The conflict in Libya is by far the bloodiest in a sequence of recent uprisings against regimes in the Middle East and North Africa. Beginning in the port city of Benghazi on 17 February, fighting escalated across the country, with some areas changing hands numerous times during fierce battles between forces loyal to Muammar Gaddafi and rebels opposed to his regime. There were consistent reports of widespread and systematic violations of international humanitarian and human rights law, primarily by pro-Gaddafi forces, paramilitaries and mercenaries. [2] 

The intervention in Libya is founded on a growing principle in international law that, where a state is failing to protect its own citizens from systematic violations of international humanitarian and human rights law, other states have a legal right, even an obligation, to intervene.

Notably, when states sign the UN Charter, they pledge not to use or threaten force “against the territorial integrity or political independence of any state, or in any manner inconsistent with the Purposes of the United Nations.” [3] The Charter provides some guidance by explicitly specifying two general circumstances in which force may be exercised.

First, Article 51 of the Charter affirms the inherent right of states to use force in individual or collective self-defence against armed attacks. Security Council resolutions conceivably provide judgments on the merit of self-defence claims.
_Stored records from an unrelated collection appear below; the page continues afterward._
Lemma xorAscii_comm a b : xorAscii a b = xorAscii b a.
Proof. destruct a, b. simpl. f_equal; apply xorb_comm. Qed.
Lemma xorAscii_undo a b : xorAscii a (xorAscii a b) = b.
Proof. destruct a, b. simpl. by rewrite <- !xorb_assoc, !xorb_nilpotent, !xorb_false_l. Qed.
Lemma xorBytes_comm a b : xorBytes a b = xorBytes b a.
Proof. revert b. induction a as [|x a IH]; intros [|y b]; simpl; [done..|]. by rewrite xorAscii_comm, IH. Qed.
Lemma xorBytes_undo a b : String.length a = String.length b -> xorBytes a (xorBytes a b) = b.
Proof. revert b. induction a as [|x a IH]; intros [|y b]; simpl; try done. intros [= Hl]. by rewrite xorAscii_undo, IH. Qed.
Lemma xorBytes_length a b : String.length a = String.length b -> String.length (xorBytes a b) = String.length a.
Proof. revert b. induction a as [|x a IH]; intros [|y b]; simpl; try done. intros [= Hl]. by rewrite IH. Qed.

Lemma zeros_length n : String.length (String.concat "" (replicate n (String "000" ""))) = n.
Proof.
  induction n as [|n IH]; [done|]. destruct n as [|n]; [done|].
  change (String.concat "" (replicate (S (S n)) (String "000" ""))) with (String "000" "" +:+ "" +:+ String.concat "" (replicate (S n) (String "000" ""))).
  rewrite !append_length, IH. done.
Qed.

Lemma halves_spec data n : n <= String.length data ->
  (halves data n).1 +:+ (halves data n).2 = data /\ String.length (halves data n).1 = n.
Proof.
  revert data. induction n as [|n IH]; intros [|x data]; cbn [halves String.length]; try done; [lia|]. intros Hl.
  destruct (IH data) as [H1 H2]; [lia|]. destruct (halves data n) as [l r]. simpl in *. rewrite append_cons, H1. auto.
Qed.

(** The shards of the code. *)
Lemma xor_shards data sh0 sh : rs_Split data = Ok sh0 -> rs_Encode sh0 = Ok sh -> exists a b padding, sh = [a; b; xorBytes a b] /\
  a +:+ b = data +:+ padding /\ String.length a = String.length b /\ String.length a <> 0.
Proof.
  cbn [rs_Split rs_Encode xorCode]. destruct (String.eqb_spec data "") as [|Hne]; [done|].
  assert (Hlen : 1 <= String.length data) by (destruct data; [done|simpl; lia]).
  set (n := (String.length data + 1) / 2).
  assert (Hn : n <= String.length data /\ String.length data <= 2 * n /\ 1 <= n).
  { unfold n. pose proof (Nat.div_mod_eq (String.length data + 1) 2). pose proof (Nat.mod_upper_bound (String.length data + 1) 2). lia. }
  clearbody n. destruct (halves_spec data n) as [Hcat Hl]; [lia|]. destruct (halves data n) as [l r]. simpl in Hcat, Hl.
  pose proof (f_equal String.length Hcat) as Htot. rewrite append_length in Htot. intros E0 E1.
  injection E0 as <-. simpl in E1. injection E1 as <-.
  exists l, (pad (String.length l) r). eexists. split; [done|]. unfold pad. split; [by rewrite <- append_assoc, Hcat|].
  rewrite append_length, zeros_length. lia.
Qed.

Lemma substring_prefix a b : String.substring 0 (String.length a) (a +:+ b) = a.
Proof. induction a as [|x a IH]; [by destruct b|]. rewrite append_cons. cbn [String.length String.substring]. by rewrite IH. Qed.

(** Three shards, some of them missing. *)
Lemma partOf_three a b c ps : partOf [a; b; c] ps ->
  exists p q r, ps = [p; q; r] /\ (p = "" \/ p = a) /\ (q = "" \/ q = b) /\ (r = "" \/ r = c).
Proof.
  intros [Hl Hp]. destruct ps as [|p [|q [|r [|? ?]]]]; try done. exists p, q, r. split; [done|].
  pose proof (Hp 0 p eq_refl) as [|[= ->]]; pose proof (Hp 1 q eq_refl) as [|[= ->]]; pose proof (Hp 2 r eq_refl) as [|[= ->]]; auto.
Qed.

Lemma present_three p q r S : present [p; q; r] S ->
  (0 ∈ S <-> p <> "") /\ (1 ∈ S <-> q <> "") /\ (2 ∈ S <-> r <> "") /\ S ⊆ {[0; 1; 2]}.
Proof.
  intros HS. assert (H0 : forall i s, [p; q; r] !! i = Some s -> (i ∈ S <-> s <> "")).
  { intros i s Hs. rewrite (HS i). split; [intros (t & Ht & Hne); by simplify_eq|by exists s]. }
  split; [by apply H0|]. split; [by apply H0|]. split; [by apply H0|]. intros i Hi. apply HS in Hi as (s & Hs & _).
  apply lookup_lt_Some in Hs. simpl in Hs. set_solver by lia.
Qed.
An example is Resolution 1373, which reaffirms the right of the U.S. to act forcefully in its self-defence against terrorist activities and de facto legitimized the U.S. military action in Afghanistan.

Second, Charter VII of the Charter lays out a set of procedures through which the Security Council can authorize uses of force in response to the “existence of any threat to the peace, breach of the peace, or act of aggression.” [4] 

Military action in Libya was sanctioned by the Security Council under Charter VII of the UN Charter, which allows for such intervention in the case of a threat to international peace and security which they have interpreted as including grave threats to civilians. [5] 

The military intervention in Libya on the basis of United Nations Security Council Resolution 1973 raises important questions with regard to the legality and legitimacy of forceful regime change. While the resolution is in accordance with the generally accepted post-Cold War practice of the Security Council, its scope and limits are not entirely clear. [6] 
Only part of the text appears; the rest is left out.